### What is needed
If a line below contains the word "little", count it. Please give the total and nothing else.

### Record extracts
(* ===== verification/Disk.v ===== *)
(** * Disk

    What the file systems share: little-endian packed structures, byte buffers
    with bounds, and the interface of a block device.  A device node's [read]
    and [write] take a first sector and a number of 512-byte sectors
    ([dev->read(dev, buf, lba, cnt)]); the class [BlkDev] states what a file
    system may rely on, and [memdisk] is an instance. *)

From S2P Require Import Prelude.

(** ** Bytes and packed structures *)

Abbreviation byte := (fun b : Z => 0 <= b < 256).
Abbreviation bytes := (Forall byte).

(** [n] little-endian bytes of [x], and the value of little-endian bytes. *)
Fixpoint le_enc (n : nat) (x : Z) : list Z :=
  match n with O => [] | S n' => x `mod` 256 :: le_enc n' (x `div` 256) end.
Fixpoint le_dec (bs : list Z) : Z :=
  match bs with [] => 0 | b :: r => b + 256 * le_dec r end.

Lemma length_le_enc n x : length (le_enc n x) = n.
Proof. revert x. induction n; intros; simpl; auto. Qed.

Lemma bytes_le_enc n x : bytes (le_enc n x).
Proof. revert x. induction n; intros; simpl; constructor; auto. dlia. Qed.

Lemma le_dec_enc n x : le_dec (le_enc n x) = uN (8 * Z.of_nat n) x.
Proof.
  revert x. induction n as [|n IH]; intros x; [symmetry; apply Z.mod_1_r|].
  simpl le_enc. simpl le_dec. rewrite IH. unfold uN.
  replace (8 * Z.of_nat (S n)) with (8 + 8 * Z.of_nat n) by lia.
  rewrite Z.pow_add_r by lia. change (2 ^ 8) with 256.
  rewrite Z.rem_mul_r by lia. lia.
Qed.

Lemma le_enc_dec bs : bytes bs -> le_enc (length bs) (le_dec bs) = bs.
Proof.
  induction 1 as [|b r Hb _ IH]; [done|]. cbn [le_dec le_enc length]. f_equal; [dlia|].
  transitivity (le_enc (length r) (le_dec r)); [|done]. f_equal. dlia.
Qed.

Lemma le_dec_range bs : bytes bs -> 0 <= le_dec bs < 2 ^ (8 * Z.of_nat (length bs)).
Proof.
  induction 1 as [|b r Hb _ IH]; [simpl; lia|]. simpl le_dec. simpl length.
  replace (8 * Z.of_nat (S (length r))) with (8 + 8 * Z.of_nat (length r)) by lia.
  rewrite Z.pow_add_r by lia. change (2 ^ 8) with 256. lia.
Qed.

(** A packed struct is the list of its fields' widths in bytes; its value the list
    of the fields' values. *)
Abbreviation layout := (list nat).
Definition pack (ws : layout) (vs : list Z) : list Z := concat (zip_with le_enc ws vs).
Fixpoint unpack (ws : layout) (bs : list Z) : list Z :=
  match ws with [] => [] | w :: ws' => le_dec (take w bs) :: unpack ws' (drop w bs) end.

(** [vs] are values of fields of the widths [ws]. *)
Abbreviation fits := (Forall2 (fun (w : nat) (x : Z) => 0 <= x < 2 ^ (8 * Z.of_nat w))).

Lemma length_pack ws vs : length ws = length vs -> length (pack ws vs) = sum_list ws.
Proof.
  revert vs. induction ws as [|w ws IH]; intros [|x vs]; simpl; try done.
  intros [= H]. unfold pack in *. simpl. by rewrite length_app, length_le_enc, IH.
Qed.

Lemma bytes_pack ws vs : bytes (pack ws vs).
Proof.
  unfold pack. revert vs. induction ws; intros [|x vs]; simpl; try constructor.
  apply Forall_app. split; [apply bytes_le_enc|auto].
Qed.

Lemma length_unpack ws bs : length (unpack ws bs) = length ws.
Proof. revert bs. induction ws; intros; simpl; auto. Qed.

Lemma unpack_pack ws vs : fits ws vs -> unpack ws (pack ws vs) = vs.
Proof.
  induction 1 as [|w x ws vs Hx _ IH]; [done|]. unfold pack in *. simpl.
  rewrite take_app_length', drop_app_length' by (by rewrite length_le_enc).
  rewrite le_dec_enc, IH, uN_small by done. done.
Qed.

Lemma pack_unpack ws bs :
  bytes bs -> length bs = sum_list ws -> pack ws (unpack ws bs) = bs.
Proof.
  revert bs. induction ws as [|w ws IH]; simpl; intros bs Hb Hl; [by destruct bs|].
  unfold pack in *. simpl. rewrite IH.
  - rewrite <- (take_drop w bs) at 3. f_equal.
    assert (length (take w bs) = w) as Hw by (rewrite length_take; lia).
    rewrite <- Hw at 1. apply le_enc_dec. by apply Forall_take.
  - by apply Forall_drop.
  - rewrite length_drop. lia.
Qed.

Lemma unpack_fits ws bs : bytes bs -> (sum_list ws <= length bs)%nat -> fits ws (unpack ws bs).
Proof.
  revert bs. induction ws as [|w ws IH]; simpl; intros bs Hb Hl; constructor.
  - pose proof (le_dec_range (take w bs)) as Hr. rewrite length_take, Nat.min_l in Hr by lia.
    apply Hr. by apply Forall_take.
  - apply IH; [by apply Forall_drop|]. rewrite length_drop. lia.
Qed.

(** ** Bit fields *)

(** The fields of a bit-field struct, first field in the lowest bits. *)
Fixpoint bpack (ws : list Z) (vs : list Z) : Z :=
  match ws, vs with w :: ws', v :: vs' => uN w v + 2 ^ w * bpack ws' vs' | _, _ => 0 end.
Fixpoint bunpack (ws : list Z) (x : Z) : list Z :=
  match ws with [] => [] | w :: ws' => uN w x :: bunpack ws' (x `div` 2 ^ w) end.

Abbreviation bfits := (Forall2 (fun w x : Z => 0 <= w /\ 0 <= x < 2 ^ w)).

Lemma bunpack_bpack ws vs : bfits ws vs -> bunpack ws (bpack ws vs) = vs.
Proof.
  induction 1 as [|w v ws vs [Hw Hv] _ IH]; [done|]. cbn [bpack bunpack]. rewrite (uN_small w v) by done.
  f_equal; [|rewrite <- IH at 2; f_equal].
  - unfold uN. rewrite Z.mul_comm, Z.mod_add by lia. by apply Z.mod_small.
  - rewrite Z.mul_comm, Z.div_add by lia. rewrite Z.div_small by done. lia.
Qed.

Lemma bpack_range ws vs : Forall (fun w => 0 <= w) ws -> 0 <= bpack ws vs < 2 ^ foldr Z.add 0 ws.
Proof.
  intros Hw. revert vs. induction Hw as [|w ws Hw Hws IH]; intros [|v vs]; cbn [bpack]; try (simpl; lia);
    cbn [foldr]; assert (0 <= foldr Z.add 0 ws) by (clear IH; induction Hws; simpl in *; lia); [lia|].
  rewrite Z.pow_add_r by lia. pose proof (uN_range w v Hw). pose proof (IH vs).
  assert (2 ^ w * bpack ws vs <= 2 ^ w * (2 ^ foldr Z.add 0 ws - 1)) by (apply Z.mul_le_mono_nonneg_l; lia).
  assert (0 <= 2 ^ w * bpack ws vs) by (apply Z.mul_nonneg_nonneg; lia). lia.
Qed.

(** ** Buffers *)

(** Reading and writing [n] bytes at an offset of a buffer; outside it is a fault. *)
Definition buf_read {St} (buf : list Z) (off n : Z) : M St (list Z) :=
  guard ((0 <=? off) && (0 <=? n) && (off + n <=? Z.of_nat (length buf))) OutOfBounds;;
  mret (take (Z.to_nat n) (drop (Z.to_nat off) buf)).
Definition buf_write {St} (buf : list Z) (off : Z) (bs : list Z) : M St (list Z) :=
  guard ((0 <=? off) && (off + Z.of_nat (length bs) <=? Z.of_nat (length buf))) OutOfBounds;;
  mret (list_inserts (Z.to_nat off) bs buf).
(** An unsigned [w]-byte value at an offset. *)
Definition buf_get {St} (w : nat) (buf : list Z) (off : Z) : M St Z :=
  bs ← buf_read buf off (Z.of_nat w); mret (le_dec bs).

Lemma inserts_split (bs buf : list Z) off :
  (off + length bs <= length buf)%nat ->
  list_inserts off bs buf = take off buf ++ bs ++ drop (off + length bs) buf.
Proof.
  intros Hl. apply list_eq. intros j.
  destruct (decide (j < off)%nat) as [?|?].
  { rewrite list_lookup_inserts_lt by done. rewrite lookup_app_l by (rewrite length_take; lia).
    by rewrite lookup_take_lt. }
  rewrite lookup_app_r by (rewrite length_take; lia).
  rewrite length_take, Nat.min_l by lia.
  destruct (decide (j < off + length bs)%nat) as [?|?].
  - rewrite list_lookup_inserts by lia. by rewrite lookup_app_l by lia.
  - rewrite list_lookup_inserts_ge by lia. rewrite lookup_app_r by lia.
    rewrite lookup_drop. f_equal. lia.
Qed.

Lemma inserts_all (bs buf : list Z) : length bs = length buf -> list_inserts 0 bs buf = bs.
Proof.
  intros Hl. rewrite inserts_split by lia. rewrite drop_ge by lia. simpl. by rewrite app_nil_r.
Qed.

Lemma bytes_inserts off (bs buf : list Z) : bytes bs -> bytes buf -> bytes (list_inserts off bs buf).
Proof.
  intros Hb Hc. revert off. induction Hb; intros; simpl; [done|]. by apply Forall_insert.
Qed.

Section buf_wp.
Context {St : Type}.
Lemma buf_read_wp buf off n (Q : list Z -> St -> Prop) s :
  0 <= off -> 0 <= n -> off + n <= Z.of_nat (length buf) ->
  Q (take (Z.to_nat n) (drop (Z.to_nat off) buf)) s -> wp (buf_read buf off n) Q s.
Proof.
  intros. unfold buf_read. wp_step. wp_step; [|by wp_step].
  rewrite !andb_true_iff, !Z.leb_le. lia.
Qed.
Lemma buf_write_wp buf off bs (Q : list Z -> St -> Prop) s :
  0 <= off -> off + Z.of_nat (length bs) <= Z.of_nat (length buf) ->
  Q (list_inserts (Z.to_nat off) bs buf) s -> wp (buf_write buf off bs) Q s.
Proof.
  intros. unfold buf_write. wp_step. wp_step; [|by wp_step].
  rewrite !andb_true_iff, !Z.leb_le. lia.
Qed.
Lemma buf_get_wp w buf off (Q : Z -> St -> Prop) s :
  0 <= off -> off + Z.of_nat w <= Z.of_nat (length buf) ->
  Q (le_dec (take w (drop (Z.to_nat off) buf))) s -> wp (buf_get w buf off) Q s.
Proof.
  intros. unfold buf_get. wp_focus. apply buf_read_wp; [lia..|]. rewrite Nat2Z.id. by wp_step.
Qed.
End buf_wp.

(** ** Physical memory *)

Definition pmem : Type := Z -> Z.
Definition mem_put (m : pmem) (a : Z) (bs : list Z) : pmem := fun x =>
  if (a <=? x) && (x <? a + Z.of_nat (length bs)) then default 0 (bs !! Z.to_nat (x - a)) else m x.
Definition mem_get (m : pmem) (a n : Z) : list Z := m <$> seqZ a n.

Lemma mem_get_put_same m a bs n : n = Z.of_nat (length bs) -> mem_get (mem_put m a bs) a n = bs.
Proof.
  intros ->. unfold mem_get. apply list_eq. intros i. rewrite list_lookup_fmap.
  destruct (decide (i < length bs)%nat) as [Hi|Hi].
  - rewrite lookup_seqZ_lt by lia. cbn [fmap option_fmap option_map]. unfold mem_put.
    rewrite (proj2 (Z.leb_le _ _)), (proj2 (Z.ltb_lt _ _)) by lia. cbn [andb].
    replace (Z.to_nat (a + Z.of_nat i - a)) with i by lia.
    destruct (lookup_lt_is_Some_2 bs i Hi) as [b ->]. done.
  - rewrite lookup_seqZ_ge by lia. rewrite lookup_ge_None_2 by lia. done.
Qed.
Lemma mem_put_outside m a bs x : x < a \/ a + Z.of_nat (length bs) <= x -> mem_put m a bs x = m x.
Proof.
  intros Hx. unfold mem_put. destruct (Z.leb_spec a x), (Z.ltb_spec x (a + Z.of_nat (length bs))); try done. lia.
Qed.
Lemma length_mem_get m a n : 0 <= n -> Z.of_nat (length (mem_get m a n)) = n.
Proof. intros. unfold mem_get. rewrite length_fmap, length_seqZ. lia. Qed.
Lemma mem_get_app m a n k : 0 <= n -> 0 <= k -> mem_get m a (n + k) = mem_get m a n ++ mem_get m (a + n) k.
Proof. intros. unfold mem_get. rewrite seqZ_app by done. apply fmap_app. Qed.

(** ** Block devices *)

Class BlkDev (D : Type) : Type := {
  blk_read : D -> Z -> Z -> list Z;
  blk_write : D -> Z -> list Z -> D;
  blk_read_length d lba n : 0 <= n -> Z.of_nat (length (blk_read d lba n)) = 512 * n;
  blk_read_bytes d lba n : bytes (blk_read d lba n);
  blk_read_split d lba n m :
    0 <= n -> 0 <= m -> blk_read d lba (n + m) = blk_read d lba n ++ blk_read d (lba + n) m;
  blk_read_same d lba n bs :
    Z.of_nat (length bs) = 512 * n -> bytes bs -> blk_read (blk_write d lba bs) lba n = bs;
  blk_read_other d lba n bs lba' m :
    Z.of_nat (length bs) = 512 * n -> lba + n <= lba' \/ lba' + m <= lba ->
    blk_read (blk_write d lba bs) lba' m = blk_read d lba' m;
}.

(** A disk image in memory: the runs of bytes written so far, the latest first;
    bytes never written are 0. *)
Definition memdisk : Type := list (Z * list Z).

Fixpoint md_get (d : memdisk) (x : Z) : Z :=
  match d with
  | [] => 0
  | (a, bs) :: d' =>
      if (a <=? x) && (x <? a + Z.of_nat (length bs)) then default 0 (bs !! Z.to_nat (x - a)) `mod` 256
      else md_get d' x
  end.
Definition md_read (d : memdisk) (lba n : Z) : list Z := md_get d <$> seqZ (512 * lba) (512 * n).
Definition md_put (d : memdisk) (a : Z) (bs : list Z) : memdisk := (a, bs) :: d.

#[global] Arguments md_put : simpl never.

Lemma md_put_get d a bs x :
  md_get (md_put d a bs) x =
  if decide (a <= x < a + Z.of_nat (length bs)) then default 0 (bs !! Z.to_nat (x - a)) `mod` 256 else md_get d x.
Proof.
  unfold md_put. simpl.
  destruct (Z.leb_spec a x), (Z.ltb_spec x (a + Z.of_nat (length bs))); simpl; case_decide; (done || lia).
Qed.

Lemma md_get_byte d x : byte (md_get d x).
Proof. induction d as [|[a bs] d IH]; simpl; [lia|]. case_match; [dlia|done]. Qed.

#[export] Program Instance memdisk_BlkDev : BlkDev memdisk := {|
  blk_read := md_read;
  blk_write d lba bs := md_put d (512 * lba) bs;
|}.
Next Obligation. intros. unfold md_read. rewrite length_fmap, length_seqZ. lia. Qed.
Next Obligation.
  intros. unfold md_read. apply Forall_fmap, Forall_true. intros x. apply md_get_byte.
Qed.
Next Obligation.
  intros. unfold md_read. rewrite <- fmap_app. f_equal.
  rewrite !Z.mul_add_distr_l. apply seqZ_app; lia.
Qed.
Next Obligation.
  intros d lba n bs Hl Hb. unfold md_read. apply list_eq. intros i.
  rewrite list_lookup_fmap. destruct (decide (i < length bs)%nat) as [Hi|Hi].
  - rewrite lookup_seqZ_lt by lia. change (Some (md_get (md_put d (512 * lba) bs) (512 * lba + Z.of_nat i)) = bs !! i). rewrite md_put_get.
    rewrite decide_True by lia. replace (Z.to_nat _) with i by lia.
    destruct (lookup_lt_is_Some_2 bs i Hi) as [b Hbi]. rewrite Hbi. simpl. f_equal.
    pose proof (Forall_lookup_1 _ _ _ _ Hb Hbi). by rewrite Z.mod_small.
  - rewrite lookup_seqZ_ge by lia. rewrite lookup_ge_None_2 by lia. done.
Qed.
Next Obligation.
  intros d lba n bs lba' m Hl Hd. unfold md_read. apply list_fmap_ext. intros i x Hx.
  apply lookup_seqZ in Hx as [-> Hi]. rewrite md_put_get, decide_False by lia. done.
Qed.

### Solution for this problem
2